Lemma decode_bytes_app xs ys d :
  ahead d (xs ++ ys) ->
  exists d', zapi_decode_bytes (length xs) d = Some (xs, d') /\ ahead d' ys.
Proof.
  intros [Hs Hp Hr]. rewrite length_app in *. unfold zapi_decode_bytes.
  rewrite (proj2 (Nat.ltb_ge _ _)) by lia. eexists. rewrite cread_eq. split.
  - f_equal. f_equal. apply (f_equal (take (length xs))) in Hr.
    rewrite take_take, take_app_length, Nat.min_l in Hr by lia. exact Hr.
  - split; simpl; [done|lia|]. apply (f_equal (drop (length xs))) in Hr.
    rewrite drop_app_length, skipn_firstn_comm, drop_drop in Hr.
    by replace (length xs + length ys - length xs)%nat with (length ys) in Hr by lia.
Qed.

Lemma decode_bytes_short n xs d :
  ahead d xs -> (length xs < n)%nat -> zapi_decode_bytes n d = None.
Proof.
  intros [Hs Hp Hr] Hn. unfold zapi_decode_bytes. by rewrite (proj2 (Nat.ltb_lt _ _)) by lia.
Qed.

Lemma decode_bytes_app_n n xs ys d :
  ahead d (xs ++ ys) -> length xs = n ->
  exists d', zapi_decode_bytes n d = Some (xs, d') /\ ahead d' ys.
Proof. intros H <-. by apply decode_bytes_app. Qed.

Lemma decode_be_app n v ys d :
  ahead d (be_bytes n v ++ ys) -> is_uint n v ->
  exists d', decode_be n d = Some (v, d') /\ ahead d' ys.
Proof.
  intros H Hv. destruct (decode_bytes_app_n n _ _ _ H) as (d' & Hd & Ha);
    [apply length_be_bytes|].
  exists d'. unfold decode_be. rewrite Hd. by rewrite be_val_be_bytes.
Qed.

Lemma decode_u8_app v ys d :
  ahead d (be_bytes 1 v ++ ys) -> is_uint 1 v ->
  exists d', zapi_decode_u8 d = Some (v, d') /\ ahead d' ys.
Proof. apply decode_be_app. Qed.

Lemma decode_u16_app v ys d :
  ahead d (be_bytes 2 v ++ ys) -> is_uint 2 v ->
  exists d', zapi_decode_u16 d = Some (v, d') /\ ahead d' ys.
Proof. apply decode_be_app. Qed.

Lemma decode_u32_app v ys d :
  ahead d (be_bytes 4 v ++ ys) -> is_uint 4 v ->
  exists d', zapi_decode_u32 d = Some (v, d') /\ ahead d' ys.
Proof. apply decode_be_app. Qed.

(** The two halves of a 64-bit value. *)
Lemma u64_halves v :
  is_uint 8 v -> Z.lor (Z.shiftl (u32 (Z.shiftr v 32)) 32) (Z.land v 0xFFFFFFFF) = v.
Proof.
  unfold is_uint. change (256 ^ Z.of_nat 8) with (2 ^ 64). intros Hv.
  unfold u32. rewrite Z.mod_small by (rewrite Z.shiftr_div_pow2 by lia;
    split; [apply Z.div_pos; lia|apply Z.div_lt_upper_bound; lia]).
  change 0xFFFFFFFF with (Z.ones 32). rewrite Z.land_ones, Z.shiftr_div_pow2 by lia.
  apply Z.bits_inj'. intros n Hn. rewrite Z.lor_spec.
  destruct (Z.lt_ge_cases n 32).
  - rewrite Z.shiftl_spec_low, Z.mod_pow2_bits_low by lia. done.
  - rewrite Z.shiftl_spec, Z.mod_pow2_bits_high, orb_false_r, Z.div_pow2_bits by lia.
    f_equal. lia.
Qed.

Definition be64 (v : Z) : bytes :=
  be_bytes 4 (u32 (Z.shiftr v 32)) ++ be_bytes 4 (Z.land v 0xFFFFFFFF).

Lemma decode_u64_app v ys d :
  ahead d (be64 v ++ ys) -> is_uint 8 v ->
  exists d', zapi_decode_u64 d = Some (v, d') /\ ahead d' ys.
Proof.
  intros H Hv. destruct (decode_bytes_app_n 8 _ _ _ H) as (d' & Hd & Ha).
  { unfold be64. by rewrite length_app, !length_be_bytes. }
  exists d'. unfold zapi_decode_u64. rewrite Hd. split; [|done]. unfold be64.
  rewrite cread_here by apply length_be_bytes.
  rewrite cread_skip, length_be_bytes by (by rewrite length_be_bytes).
  rewrite cread_all by apply length_be_bytes.
  rewrite !be_val_be_bytes, u64_halves; [done..| |].
  - change (256 ^ Z.of_nat 4) with (2 ^ 32). change 0xFFFFFFFF with (Z.ones 32).
    rewrite Z.land_ones by lia. apply Z.mod_pos_bound. lia.
  - apply u32_range.
Qed.

(** Decodes the next field of the message ahead. *)
Ltac decode_step :=
  match goal with
  | H : ahead ?d _ |- context [zapi_decode_u8 ?d] =>
      destruct (decode_u8_app _ _ d H) as (? & -> & ?); [|clear H]
  | H : ahead ?d _ |- context [zapi_decode_u16 ?d] =>
      destruct (decode_u16_app _ _ d H) as (? & -> & ?); [|clear H]
  | H : ahead ?d _ |- context [zapi_decode_u32 ?d] =>
      destruct (decode_u32_app _ _ d H) as (? & -> & ?); [|clear H]
  | H : ahead ?d _ |- context [zapi_decode_u64 ?d] =>
      destruct (decode_u64_app _ _ d H) as (? & -> & ?); [|clear H]
  | H : ahead ?d _ |- context [zapi_decode_bytes ?n ?d] =>
      destruct (decode_bytes_app_n n _ _ d H) as (? & -> & ?); [|clear H]
  end.

(** ** The FRR message layout *)

Definition gw_size (family : Z) : nat := if family =? AF_INET then 4%nat else 16%nat.

(** A next hop on the wire: with its VRF and, if flagged, its weight, which
    the comment in [zapi_decode_frr_route] says FRR sends as a u32. *)
Definition frr_nh_wire (vw : Z * Z) (nh : zapi_frr_nexthop) : bytes :=
  be_bytes 4 vw.1 ++ be_bytes 1 (fnh_type nh) ++ be_bytes 1 (fnh_flags nh) ++
  (if fnh_type nh =? 1 then be_bytes 4 (fnh_ifindex nh)
   else if (fnh_type nh =? 2) || (fnh_type nh =? 3) then
     take (gw_size (fnh_family nh)) (fnh_gateway nh) ++
     (if fnh_type nh =? 3 then be_bytes 4 (fnh_ifindex nh) else [])
   else []) ++
  (if negb (Z.land (fnh_flags nh) 0x04 =? 0) then be_bytes 4 vw.2 else []).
—————
§ YOUR TASK
The lines above from the one containing "- rewrite Z.shiftl_spec_low, Z.mod_pow2_bits_low" through the one containing "[zapi_decode_u32 ?d] =>" are to be set down exactly, and no others.

§ OUTPUT
  - rewrite Z.shiftl_spec_low, Z.mod_pow2_bits_low by lia. done.
  - rewrite Z.shiftl_spec, Z.mod_pow2_bits_high, orb_false_r, Z.div_pow2_bits by lia.
    f_equal. lia.
Qed.

Definition be64 (v : Z) : bytes :=
  be_bytes 4 (u32 (Z.shiftr v 32)) ++ be_bytes 4 (Z.land v 0xFFFFFFFF).

Lemma decode_u64_app v ys d :
  ahead d (be64 v ++ ys) -> is_uint 8 v ->
  exists d', zapi_decode_u64 d = Some (v, d') /\ ahead d' ys.
Proof.
  intros H Hv. destruct (decode_bytes_app_n 8 _ _ _ H) as (d' & Hd & Ha).
  { unfold be64. by rewrite length_app, !length_be_bytes. }
  exists d'. unfold zapi_decode_u64. rewrite Hd. split; [|done]. unfold be64.
  rewrite cread_here by apply length_be_bytes.
  rewrite cread_skip, length_be_bytes by (by rewrite length_be_bytes).
  rewrite cread_all by apply length_be_bytes.
  rewrite !be_val_be_bytes, u64_halves; [done..| |].
  - change (256 ^ Z.of_nat 4) with (2 ^ 32). change 0xFFFFFFFF with (Z.ones 32).
    rewrite Z.land_ones by lia. apply Z.mod_pos_bound. lia.
  - apply u32_range.
Qed.

(** Decodes the next field of the message ahead. *)
Ltac decode_step :=
  match goal with
  | H : ahead ?d _ |- context [zapi_decode_u8 ?d] =>
      destruct (decode_u8_app _ _ d H) as (? & -> & ?); [|clear H]
  | H : ahead ?d _ |- context [zapi_decode_u16 ?d] =>
      destruct (decode_u16_app _ _ d H) as (? & -> & ?); [|clear H]
  | H : ahead ?d _ |- context [zapi_decode_u32 ?d] =>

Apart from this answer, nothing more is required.